• JU students test St. Johns River for dangerous bacteria

    By: Lorena Inclán


    JACKSONVILLE, Fla. - Jacksonville University students have a huge assignment ahead of them that could potentially uncover public health concerns -- whether or not the St. Johns River is a hotbed for a deadly bacteria. 

    Using a pontoon boat, Professor Andy Ouellette is leading a class of three students out on the St. Johns River. 

    This week, they've collected samples to be tested for the presence of a bacteria called vibrio. 

    "Vibrio parahaemolyticus causes the most bacterial diarrhea that's seafood-related in Florida whereas vibrio vulnificus causes the most deaths from seafood related illnesses," said Ouellette.  

    According to Ouellette, vibrio vulnificus is the strain commonly known as the flesh-eating bacteria. The people most at risk of getting it are those with weak immune systems.  

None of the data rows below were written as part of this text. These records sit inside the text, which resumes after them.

(** What a returning call of the limiter changes, seen from the service:
    the configuration, the transport and the count of requests stay, and
    the trace grows by one limiter call. *)
Definition acquired (st st' : DictionaryService * World) : Prop :=
  max_retries (fst st') = max_retries (fst st)
  /\ max_requests_per_second (rate_limiter (fst st'))
     = max_requests_per_second (rate_limiter (fst st))
  /\ transport (snd st') = transport (snd st)
  /\ get_calls (snd st') = get_calls (snd st)
  /\ exists acq, limiter_trace acq /\ trace (snd st') = trace (snd st) ++ acq.

(* ------------------------------------------------------------------ *)
(** ** Scenarios of the test suite *)

Module Scenario.

(** [DictionaryService()], with the defaults 10 and 3. *)
Definition service : DictionaryService := DictionaryService_init 10 3.

(** A world at time 0 in which no time goes by on its own. *)
Definition world (tr : nat -> string -> get_outcome) : World :=
  mkWorld 0 [] tr 0 [].

Definition test_definition : pyval :=
  PList [PDict [("meanings",
    PList [PDict [("definitions",
      PList [PDict [("definition", PStr "test definition")]])]])]].

(** Every request is answered with 503. *)
Definition unavailable (n : nat) (url : string) : get_outcome :=
  GetReturns (http_response 503 "Service unavailable" (Return PNone)).

(** Two answers 503, then 200 with a definition. *)
Definition recovers (n : nat) (url : string) : get_outcome :=
  match n with
  | 0%nat | 1%nat => unavailable n url
  | _ => GetReturns (http_response 200 "OK" (Return test_definition))
  end.

(** Every request is answered with 400, the response built by [requests]. *)
Definition bad_request (n : nat) (url : string) : get_outcome :=
  GetReturns (http_response 400 "Bad request" (Return PNone)).

(** Every request is answered with the mock of
    [test_retry_logic_does_not_retry_on_400]: status 400, and a
    [raise_for_status] raising [HTTPError("Bad request")], an exception
    that carries no response. *)
Definition mocked_bad_request (n : nat) (url : string) : get_outcome :=
  GetReturns (mkResponse 400 (Some (RequestException "Bad request" None))
                (Return PNone)).

(** Every request is answered with 404. *)
Definition not_found (n : nat) (url : string) : get_outcome :=
  GetReturns (http_response 404 "Not Found" (Return PNone)).

(** ["bad"] is answered with 400, any other word with a definition. *)
Definition bad_word (n : nat) (url : string) : get_outcome :=
  if String.eqb url (request_url "bad") then bad_request n url
  else GetReturns (http_response 200 "OK" (Return test_definition)).

(** A world in which a tenth of a second goes by before each call of the
    limiter, and none inside it. *)
Definition burst : World :=
  mkWorld 0 [1#10; 0; 1#10; 0; 1#10; 0; 1#10; 0; 1#10; 0]%Q unavailable 0 [].

End Scenario.

(* ------------------------------------------------------------------ *)
(** ** Further scenarios *)

Module MoreScenarios.

(** Every request is answered with 200 and a body that [json()] refuses
    with an exception that is no [RequestException]. *)
Definition garbled (n : nat) (url : string) : get_outcome :=
  GetReturns (http_response 200 "OK" (Raise (OtherException "ValueError"))).

(** [DictionaryService(max_retries=-1)] *)
Definition no_attempts : DictionaryService := DictionaryService_init 10 (-1).

(** [DictionaryService(max_requests_per_second=0)] *)
Definition no_room : DictionaryService := DictionaryService_init 0 3.

End MoreScenarios.

(* ------------------------------------------------------------------ *)
(** ** Runs of the rate limiter *)

(** [n] calls of [wait_if_needed] one after the other, with the timestamp
    each call recorded (the entry it appended), oldest first. *)
Fixpoint acquire_times (n : nat) : M RateLimiter (list Q) :=
  match n with
  | O => ret []
  | S k =>
      wait_if_needed ;;
      rl <- self ;;
      later <- acquire_times k ;;
      ret (last (request_times rl) 0 :: later)
  end.

(** [t] lies in the one-second window that ends at [T]: [T - 1 < t <= T].
    An entry exactly one second old is outside, as in the pruning test of
    [wait_if_needed]. *)
Definition in_window (T t : Q) : bool := Qle_bool t T && Qltb (T - t) 1.

Definition count_window (T : Q) (times : list Q) : nat :=
  List.length (filter (in_window T) times).

(** What holds of a limiter between two calls.  [admitted] is every
    timestamp recorded so far; those no longer in [request_times] are at
    least one second old. *)
Record limiter_inv (ceiling : Z) (admitted : list Q)
  (rl : RateLimiter) (w : World) : Prop := {
  inv_ceiling : max_requests_per_second rl = ceiling;
  inv_lags : Forall (fun l => (0 <= l)%Q) (lags w);
  inv_sorted : StronglySorted Qle (request_times rl);
  inv_past : Forall (fun t => (t <= clock w)%Q) (request_times rl);
  inv_gone : exists old, admitted = old ++ request_times rl
                         /\ Forall (fun t => (1 <= clock w - t)%Q) old;
  inv_count : (Z.of_nat (count_window (clock w) (request_times rl)) <= ceiling)%Z
}.

(* ------------------------------------------------------------------ *)
(** ** [CSVExporter] of [src/anki_importer.py]: the word and definition of a row *)

(** [re.sub(r"\s+", " ", s)]: every maximal run of whitespace becomes one
    space.  [after_space] tells that the run under way has been replaced
    already.  The class [\s] of a [str] pattern is [str.isspace]. *)
Fixpoint squeeze (after_space : bool) (s : string) : string :=
  match s with
  | EmptyString => EmptyString
  | String c r =>
      if PyStr.is_space c
      then if after_space then squeeze true r else String " " (squeeze true r)
      else String c (squeeze false r)
  end.

Definition _clean_word_for_csv (word : string) : string :=
  squeeze false (PyStr.strip word).

(** The [for word in words] loop of [_validate_words]. *)
Fixpoint validate_each (words : list pyval) : result unit :=
  match words with
  | [] => Return tt
  | PStr word :: rest =>
      if negb (PyStr.nonempty (PyStr.strip word))
      then Raise (ValueError "Words cannot be empty")
      else validate_each rest
  | _ :: _ => Raise (ValueError "All words must be strings")
  end.

Definition _validate_words (words : pyval) : result unit :=
  match words with
  | PList words => validate_each words
  | _ => Raise (ValueError "Words must be a list")
  end.

Record CSVExporter : Type := mkCSVExporter {
  output_dir : string;
  use_dictionary : bool;
  dictionary_service : option DictionaryService
}.

(** [CSVExporter(output_dir, use_dictionary)], where [cwd] is what
    [os.getcwd()] returns. *)
Definition CSVExporter_init (output_dir : option string) (use_dictionary : bool)
  (cwd : string) : CSVExporter :=
  mkCSVExporter
    (match output_dir with
     | Some dir => if PyStr.nonempty dir then dir else cwd
     | None => cwd
     end)
    use_dictionary
    (if use_dictionary then Some (DictionaryService_init 10 3) else None).

(** [CSVExporter._get_definition].  The service object is shared with the
    exporter, so what a lookup does to it stays done. *)
Definition _get_definition (word : string) : M CSVExporter pyval :=
  fun '(exporter, w) =>
    match dictionary_service exporter with
    | Some svc =>
        if negb (use_dictionary exporter)
        then (Return (PStr ("Definition of " ++ word)), (exporter, w))
        else
          match get_definition (Some word) (svc, w) with
          | (Return definition, (svc', w')) =>
              (Return (if Py.truthy definition then definition
                       else PStr ("Definition not found for " ++ word)),
               (mkCSVExporter (output_dir exporter) (use_dictionary exporter)
                  (Some svc'), w'))
          | (Raise (DictionaryServiceError _ _ _), (svc', w')) =>
              (Return (PStr ("Definition of " ++ word ++ " (API unavailable)")),
               (mkCSVExporter (output_dir exporter) (use_dictionary exporter)
                  (Some svc'), w'))
          | (Raise e, (svc', w')) =>
              (Raise e,
               (mkCSVExporter (output_dir exporter) (use_dictionary exporter)
                  (Some svc'), w'))
          end
    | None => (Return (PStr ("Definition of " ++ word)), (exporter, w))
    end%string.

(** A string in which whitespace occurs only as single spaces;
    [after_space] tells that the character before was one. *)
Fixpoint single_spaced (after_space : bool) (s : string) : bool :=
  match s with
  | EmptyString => true
  | String c r =>
      if PyStr.is_space c
      then Ascii.eqb c " " && negb after_space && single_spaced true r
      else single_spaced false r
  end.

(** A value [_validate_words] accepts as a word. *)
Definition is_word (v : pyval) : bool :=
  match v with
  | PStr word => negb (PyStr.blank word)
  | _ => false
  end.

(* ------------------------------------------------------------------ *)
(** ** Further vocabulary *)

(** Every sleep of a trace is positive and lasts at most one second. *)
Definition short_sleeps (t : list event) : Prop :=
  Forall (fun ev => match ev with
                    | EvSleep d => (0 < d)%Q /\ (d <= 1)%Q
                    | _ => True
                    end) t.

(** From [st] to [st'] at most [k] requests were sent, and the
    configuration and the transport are as before. *)
Definition within (k : nat) (st st' : DictionaryService * World) : Prop :=
  (get_calls (snd st) <= get_calls (snd st') <= get_calls (snd st) + k)%nat
  /\ max_retries (fst st') = max_retries (fst st)
  /\ max_requests_per_second (rate_limiter (fst st'))
     = max_requests_per_second (rate_limiter (fst st))
  /\ transport (snd st') = transport (snd st).

(** [isinstance(e, requests.RequestException)] *)
Definition is_request_exception (e : exn) : bool :=
  match e with
  | RequestException _ _ => true
  | _ => false
  end.

(** Two outcomes that agree, or that are the [DictionaryServiceError] of
    the same failure raised for the words [w1] and [w2]. *)
Definition same_but_word (w1 w2 : string) (r1 r2 : result pyval) : Prop :=
  r1 = r2
  \/ exists attempts cause,
       r1 = Raise (DictionaryServiceError w1 attempts cause)
       /\ r2 = Raise (DictionaryServiceError w2 attempts cause).

(** Reading a trace for requests that were let through: [allowed] tells
    that the limiter has been called since the last request.  A request
    needs it, and uses it up. *)
Fixpoint gated (allowed : bool) (t : list event) : bool :=
  match t with
  | [] => true
  | EvAcquire :: rest => gated true rest
  | EvSleep _ :: rest => gated allowed rest
  | EvGet _ :: rest => allowed && gated false rest
  end.

(** Whether a request is allowed after the trace [t]. *)
Fixpoint gate_after (allowed : bool) (t : list event) : bool :=
  match t with
  | [] => allowed
  | EvAcquire :: rest => gate_after true rest
  | EvSleep _ :: rest => gate_after allowed rest
  | EvGet _ :: rest => gate_after false rest
  end.

(* ------------------------------------------------------------------ *)
(** * Properties *)

(** ** Stripping *)

Lemma lstrip_blank s : PyStr.blank s = true -> PyStr.lstrip s = EmptyString.
Proof.
  induction s as [|c r IH]; simpl; [reflexivity|].
  intros H. apply andb_true_iff in H as [Hc Hr]. rewrite Hc. auto.
Qed.

Lemma lstrip_head s :
  match PyStr.lstrip s with
  | EmptyString => PyStr.blank s = true
  | String c _ => PyStr.is_space c = false
  end.
Proof.
  induction s as [|c r IH]; simpl; [reflexivity|].
  destruct (PyStr.is_space c) eqn:Ec; simpl; [|exact Ec].
  destruct (PyStr.lstrip r); auto.
Qed.

Lemma rstrip_keeps_head c r :
  PyStr.is_space c = false -> PyStr.rstrip (String c r) <> EmptyString.
Proof.
  intros Hc. simpl. destruct (PyStr.rstrip r); [rewrite Hc|]; discriminate.
Qed.
Lemma fallback_metrics_returned h b s m s1 :
  fallback_metrics tenant show_datetime h b s = (Returned m, s1) ->
  s1 = s /\
  exists msg,
    scalar tenant b (stats_bot_message s) = Some msg /\
    StatsBotMessage.content msg !! "Total Maint. Margin"
      = Some (m_maintenance_margin m) /\
    StatsBotMessage.content msg !! "Total Margin Balance"
      = Some (m_total_balance m) /\
    StatsBotMessage.content msg !! "Health Ratio"
      = Some (m_account_health_ratio m) /\
    StatsBotMessage.content msg !! "Total Cross UnPnl"
      = Some (m_cross_upnl m) /\
    StatsBotMessage.content msg !! "Available Balance"
      = Some (m_av_balance m) /\
    StatsBotMessage.content msg !! "Total Initial Margin"
      = Some (m_total_initial_margin m) /\
    StatsBotMessage.content msg !! "Max Withdraw Amount"
      = Some (m_max_withdraw_amount m) /\
    m_max_open_interest m
      = (hedger_max_open_interest_ratio h * m_max_withdraw_amount m)%Q.
Proof.
  unfold fallback_metrics.
  destruct (scalar tenant b (stats_bot_message s)) as [msg|]; [|discriminate].
  intros Hrun.
  apply bind_returned in Hrun as (v1 & t1 & H1 & Hrun).
  apply item_returned in H1 as [-> H1].
  apply bind_returned in Hrun as (v2 & t2 & H2 & Hrun).
  apply item_returned in H2 as [-> H2].
  apply bind_returned in Hrun as (v3 & t3 & H3 & Hrun).
  apply item_returned in H3 as [-> H3].
  apply bind_returned in Hrun as (v4 & t4 & H4 & Hrun).
  apply item_returned in H4 as [-> H4].
  apply bind_returned in Hrun as (v5 & t5 & H5 & Hrun).
  apply item_returned in H5 as [-> H5].
  apply bind_returned in Hrun as (v6 & t6 & H6 & Hrun).
  apply item_returned in H6 as [-> H6].
  apply bind_returned in Hrun as (v7 & t7 & H7 & Hrun).
  apply item_returned in H7 as [-> H7].
  injection Hrun as <- <-. split; [reflexivity|].
  exists msg. repeat split; assumption.
Qed.

Lemma trade_volume_returned h b s v s' :
  trade_volume' h b s = (Returned v, s') ->
  api_log s' = api_log s
               ++ (if IGNORE_BINANCE_TRADE_VOLUME then [] else [TradeVolume]).
Proof.
  unfold trade_volume. destruct IGNORE_BINANCE_TRADE_VOLUME.
  - intros [= <- <-]. now rewrite app_nil_r.
  - unfold bind, call.
    destruct (calculate_binance_trade_volume h b); [discriminate|].
    now intros [= <- <-].
Qed.

Lemma next_funding_fee_returned ps acc s fee s' :
  next_funding_fee real_time_funding_rate ps acc s = (Returned fee, s') ->
  (fee == acc + fold_right Qplus 0
                  (map (fun p => (-1) * notional p
                                 * rate_of real_time_funding_rate (symbol p)
                                 * e18) ps))%Q /\
  api_log s' = api_log s ++ map (fun p => RealTimeFundingRate (symbol p)) ps.
Proof.
  revert acc s. induction ps as [|p ps IH]; intros acc s; simpl.
  - intros [= <- <-]. split; [ring|now rewrite app_nil_r].
  - unfold bind at 1. unfold call.
    destruct (real_time_funding_rate (symbol p)) as [e|rate] eqn:Hrate;
      [discriminate|].
    assert (Hp : rate_of real_time_funding_rate (symbol p) = rate)
      by (unfold rate_of; now rewrite Hrate).
    intros Hrun. apply IH in Hrun as [Hfee Hlog]. split.
    + rewrite Hfee, Hp. ring.
    + rewrite Hlog. simpl. now rewrite <- app_assoc.
Qed.
(** X3.  When [create_task] returns an id, the dictionary was given with
    a non-empty [study_id] and [title] and one of the six task types, the
    id was not stored before, and exactly one row, built from the
    dictionary, has been appended.  When it raises, the table of tasks is
    as before.  A dictionary that fails one of the four checks is refused
    with the message of the first check it fails, before the clock or the
    database is touched. *)
Theorem create_task_checks clock task uuid w :
  (forall id,
     result (create_task clock task uuid) w = inr id ->
     exists d,
       task = Some d
       /\ truthy (d_study_id d) = true
       /\ truthy (d_title d) = true
       /\ In (or_default (d_type d) "") valid_types
       /\ id = or_default (d_id d) uuid
       /\ ~ In id (map t_id (tasks w))
       /\ tasks (exec (create_task clock task uuid) w)
          = (tasks w ++ [created_task clock d uuid w])%list)
  /\ (forall e,
        result (create_task clock task uuid) w = inl e ->
        tasks (exec (create_task clock task uuid) w) = tasks w)
  /\ (task = None ->
      create_task clock task uuid w
      = (inl (Exception "Task data is required"), w))
  /\ (forall d ok msg,
        task = Some d ->
        task_data_nonempty d = true ->
        find (fun check => negb (fst check)) (task_checks d) = Some (ok, msg) ->
        create_task clock task uuid w = (inl (Exception msg), w)).
Proof.
  unfold result, exec. split; [|split; [|split]].
  - intros id Hid.
    destruct (create_task_cases clock task uuid w)
      as [[e [w' [Hrun _]]] | [d [-> [Hstudy [Hfresh Hrun]]]]];
      rewrite Hrun in *; cbn [fst snd] in *; [discriminate|].
    injection Hid as <-. exists d. cbn [tasks].
    assert (Hchecks : truthy (d_title d) = true
                      /\ str_in (or_default (d_type d) "") valid_types = true).
    { revert Hrun. unfold create_task.
      destruct (task_data_nonempty d);
        [rewrite require_true | rewrite require_false; discriminate].
      rewrite Hstudy, require_true.
      destruct (truthy (d_type d));
        [rewrite require_true | rewrite require_false; discriminate].
      destruct (truthy (d_title d));
        [rewrite require_true | rewrite require_false; discriminate].
      destruct (str_in (or_default (d_type d) "") valid_types);
        [now split | rewrite require_false; discriminate]. }
    destruct Hchecks as [Htitle Htype]. apply str_in_In in Htype.
    repeat split; assumption || reflexivity.
  - intros e He.
    destruct (create_task_cases clock task uuid w)
      as [[e' [w' [Hrun [_ [Htasks _]]]]] | [d [_ [_ [_ Hrun]]]]];
      rewrite Hrun in *; cbn [fst snd] in *; [assumption | discriminate].
  - intros ->. reflexivity.
  - intros d ok msg -> Hne. unfold task_checks, create_task.
    rewrite Hne, require_true. cbn [find fst].
    destruct (truthy (d_study_id d)); cbn [negb];
      [rewrite require_true
      | intros H; injection H as _ <-; now rewrite require_false].
    destruct (truthy (d_type d)); cbn [negb];
      [rewrite require_true
      | intros H; injection H as _ <-; now rewrite require_false].
    destruct (truthy (d_title d)); cbn [negb];
      [rewrite require_true
      | intros H; injection H as _ <-; now rewrite require_false].
    destruct (str_in (or_default (d_type d) "") valid_types); cbn [negb];
      [discriminate
      | intros H; injection H as _ <-; now rewrite require_false].
Qed.
Lemma join_split (s : string) :
  Js.join (String sep EmptyString) (Js.split sep s) = s.
Proof.
  induction s as [|ch s IH]; [reflexivity|]. cbn [Js.split].
  pose proof (split_nonempty sep s) as Hne.
  destruct (Ascii.eqb ch sep) eqn:Hch.
  - apply Ascii.eqb_eq in Hch as ->.
    rewrite join_cons by assumption. now rewrite IH.
  - destruct (Js.split sep s) as [|piece pieces]; [contradiction|].
    destruct pieces as [|piece' pieces].
    + cbn in *. now rewrite IH.
    + change (Js.join (String sep "") (String ch piece :: piece' :: pieces))
        with (String ch (Js.join (String sep "") (piece :: piece' :: pieces))).
      now rewrite IH.
Qed.

Lemma length_split (s : string) :
  length (Js.split sep s) = S (occurrences sep s).
Proof.
  induction s as [|ch s IH]; [reflexivity|]. cbn [Js.split occurrences].
  destruct (Ascii.eqb ch sep).
  - cbn. now rewrite IH.
  - pose proof (split_nonempty sep s) as Hne.
    destruct (Js.split sep s) as [|piece pieces]; [contradiction|].
    cbn in *. lia.
Qed.

Lemma string_app_assoc (a b d : string) : ((a ++ b) ++ d = a ++ (b ++ d))%string.
Proof.
  induction a as [|ch a IH]; [reflexivity|].
  change (String ch ((a ++ b) ++ d) = String ch (a ++ (b ++ d)))%string.
  now f_equal.
Qed.

Lemma join_app (xs ys : list string) :
  xs <> [] -> ys <> [] ->
  Js.join (String sep EmptyString) (xs ++ ys)
  = (Js.join (String sep EmptyString) xs
     ++ String sep (Js.join (String sep EmptyString) ys))%string.
Proof.
  intros Hxs Hys. induction xs as [|x xs IH]; [contradiction|].
  destruct xs as [|x' xs].
  - cbn [app]. now rewrite join_cons.
  - rewrite <- app_comm_cons, join_cons by (cbn; discriminate).
    rewrite IH by discriminate.
    rewrite (join_cons x (x' :: xs)) by discriminate.
    now rewrite string_app_assoc.
Qed.

End SplitMore.

Lemma pieces_nonempty (strings : list string) :
  strings <> [] -> Js.flat (map (Js.split Js.comma) strings) <> [].
Proof.
  unfold Js.flat. destruct strings as [|x strings]; [contradiction|].
  intros _. cbn [map List.concat]. pose proof (split_nonempty Js.comma x).
  destruct (Js.split Js.comma x); [contradiction|discriminate].
Qed.

Lemma pieces_free (strings : list string) :
  forallb (Js.free_of Js.comma) (Js.flat (map (Js.split Js.comma) strings)) = true.
Proof.
  unfold Js.flat. induction strings as [|x strings IH]; [reflexivity|].
  cbn [map List.concat]. rewrite forallb_app, IH.
  now rewrite (split_pieces_free Js.comma x).
Qed.

Lemma pieces_joined (strings : list string) :
  Js.join "," (Js.flat (map (Js.split Js.comma) strings)) = Js.join "," strings.
Proof.
  induction strings as [|x strings IH]; [reflexivity|].
  change (Js.flat (map (Js.split Js.comma) (x :: strings)))
    with (Js.split "," x ++ Js.flat (map (Js.split Js.comma) strings))%list.
  destruct strings as [|y strings].
  - change (Js.flat (map (Js.split Js.comma) [])) with (@nil string).
    rewrite app_nil_r. apply (join_split ","%char).
  - rewrite (join_app ","%char).
    + rewrite IH, (join_split ","%char). symmetry.
      apply (join_cons ","%char). discriminate.
    + apply split_nonempty.
    + apply pieces_nonempty. discriminate.
Qed.

Lemma pieces_length (strings : list string) :
  length (Js.flat (map (Js.split Js.comma) strings))
  = (length strings + list_sum (map (occurrences ",") strings))%nat.
Proof.
  unfold Js.flat. induction strings as [|x strings IH]; [reflexivity|].
  cbn [map List.concat list_sum length]. rewrite length_app, IH.
  unfold Js.comma. rewrite (length_split ","%char x).
  unfold list_sum. cbn [fold_right]. lia.
Qed.

(** X1 — whenever the coercion of [--actions] or [--tags] returns, no
    pattern and no tag in the list it returns contains a comma, so that
    coercing that list again returns it unchanged. *)
Theorem coerce_leaves_no_comma (raw : list Value) (coerced : list string) :
  actionsOption_coerce raw = Returned coerced
  \/ tagsOption_coerce raw = Returned coerced ->
  forallb (Js.free_of ",") coerced = true
  /\ actionsOption_coerce (map v_string coerced) = Returned coerced
  /\ tagsOption_coerce (map v_string coerced) = Returned coerced.
Proof.
  intros Hcoerced. destruct (coerce_returns raw coerced Hcoerced) as (strings & _ & ->).
  pose proof (pieces_free strings) as Hfree.
  split; [exact Hfree|].
  destruct (coerce_strings (Js.flat (map (Js.split Js.comma) strings))) as [-> ->].
  now rewrite (pieces_comma_free _ Hfree).
Qed.

Lemma coerce_leaves_no_comma_witness :
  actionsOption_coerce [v_string "a,b"; v_string "c"] = Returned ["a"; "b"; "c"]
  /\ actionsOption_coerce (map v_string ["a"; "b"; "c"]) = Returned ["a"; "b"; "c"].
Proof.
  split; [reflexivity|].
  apply (coerce_leaves_no_comma [v_string "a,b"; v_string "c"] ["a"; "b"; "c"]).
  left. reflexivity.
Defined.

(** X2 — whenever the coercion returns, every element that was supplied
    is a string and no character is lost: joining the coerced list with
    commas gives the same string as joining the supplied strings; only the
    grouping into elements changes. *)
Theorem coerce_keeps_the_text (raw : list Value) (coerced : list string) :
  actionsOption_coerce raw = Returned coerced
  \/ tagsOption_coerce raw = Returned coerced ->
  exists strings,
    raw = map v_string strings
    /\ Js.join "," coerced = Js.join "," strings.
Proof.
  intros Hcoerced. destruct (coerce_returns raw coerced Hcoerced) as (strings & -> & ->).
  exists strings. split; [reflexivity|]. apply pieces_joined.
Qed.

Lemma coerce_keeps_the_text_witness :
  exists strings,
    [v_string "a,b"; v_string "c"] = map v_string strings
    /\ Js.join "," ["a"; "b"; "c"] = Js.join "," strings.
Proof.
  apply (coerce_keeps_the_text [v_string "a,b"; v_string "c"] ["a"; "b"; "c"]).
  right. reflexivity.
Defined.

(** X3 — whenever the coercion returns, it yields one element for every
    string supplied and one more for every comma in them: it never drops an
    element, and an empty piece (as in [a,,b], or an empty argument) stays
    in the list as an empty pattern. *)
Theorem coerce_length (raw : list Value) (coerced : list string) :
  actionsOption_coerce raw = Returned coerced
  \/ tagsOption_coerce raw = Returned coerced ->
  (exists strings,
      raw = map v_string strings
      /\ length coerced
         = (length raw + list_sum (map (occurrences ",") strings))%nat)
  /\ (length raw <= length coerced)%nat
  /\ (forall a b,
        actionsOption_coerce [v_string (a ++ ",," ++ b)]
        = Returned (Js.split "," a ++ [EmptyString] ++ Js.split "," b)%list).
Proof.
  intros Hcoerced. destruct (coerce_returns raw coerced Hcoerced) as (strings & -> & ->).
  pose proof (pieces_length strings) as Hlength. rewrite length_map.
  split; [|split].
  - exists strings. split; [reflexivity|exact Hlength].
  - lia.
  - intros a b.
    pose proof (proj1 (coerce_strings [(a ++ ",," ++ b)%string])) as Hone.
    cbn [map] in Hone. rewrite Hone.
    unfold Js.flat, Js.comma. cbn [map List.concat]. rewrite app_nil_r.
    change (a ++ ",," ++ b)%string with (a ++ String "," (String "," b))%string.
    rewrite (split_app_sep ","%char).
    change (String ","%char b) with (EmptyString ++ String "," b)%string.
    now rewrite (split_app_sep ","%char).
Qed.

Lemma coerce_length_witness :
  actionsOption_coerce [v_string "a,,b"] = Returned ["a"; EmptyString; "b"]
  /\ (length [v_string "a,,b"] <= length ["a"; EmptyString; "b"])%nat.
Proof.
  split; [reflexivity|].
  apply (coerce_length [v_string "a,,b"] ["a"; EmptyString; "b"]).
  left. reflexivity.
Defined.

(** ** Objects filled key by key *)

Lemma find_app_or {A : Type} (p : A -> bool) (xs ys : list A) :
  find p (xs ++ ys)
  = match find p xs with Some x => Some x | None => find p ys end.
Proof.
  induction xs as [|x xs IH]; [reflexivity|]. cbn. now destruct (p x).
Qed.

Section FilledByKey.

Context {A V : Type}.
Variable key : A -> string.
Variable val : A -> V.

(** After a sequence of [object[key] = value] (or [map.set(key, value)])
    a key holds what the last assignment to it stored. *)
Lemma foldl_insert_lookup (xs : list A) (m : gmap string V) (k : string) :
  foldl (fun m x => <[ key x := val x ]> m) m xs !! k
  = match find (fun x => String.eqb (key x) k) (rev xs) with
    | Some x => Some (val x)
    | None => m !! k
    end.
Proof.
  revert m. induction xs as [|x xs IH]; intros m; [reflexivity|].
  cbn [foldl rev]. rewrite IH, find_app_or.
  destruct (find _ (rev xs)); [reflexivity|]. cbn [find].
  destruct (String.eqb (key x) k) eqn:Hk.
  - apply String.eqb_eq in Hk as ->. apply lookup_insert_eq.
  - apply String.eqb_neq in Hk. now apply lookup_insert_ne.
Qed.

Lemma foldl_insert_nonempty (xs : list A) (m : gmap string V) :
  xs <> [] -> foldl (fun m x => <[ key x := val x ]> m) m xs <> ∅.
Proof.
  intros Hne Hempty. destruct xs as [|x xs]; [contradiction|]. clear Hne.
  revert x m Hempty. induction xs as [|y xs IH]; intros x m Hempty.
  - cbn [foldl] in Hempty. now apply insert_non_empty in Hempty.
  - now apply (IH y (<[ key x := val x ]> m)).
Qed.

    "It's pretty much been constant for the last three or four years in the state of Florida -- we've had 30 to 40 vibrio vulnificus infections and nine to 13 deaths," said Ouellette.  

    Those statistics are the driving force behind the research. Ouellette said the project is twofold; it's an opportunity for his students to practice research methods while possibly uncovering a potentially dangerous bacteria in our waterway. But Ouellette said there's no need to be concerned for now. 

    "If you're immune compromised, you have open sores, it's best to stay out of the river. If you're a healthy young individual I would not have a problem with getting in the river myself," said Ouellette.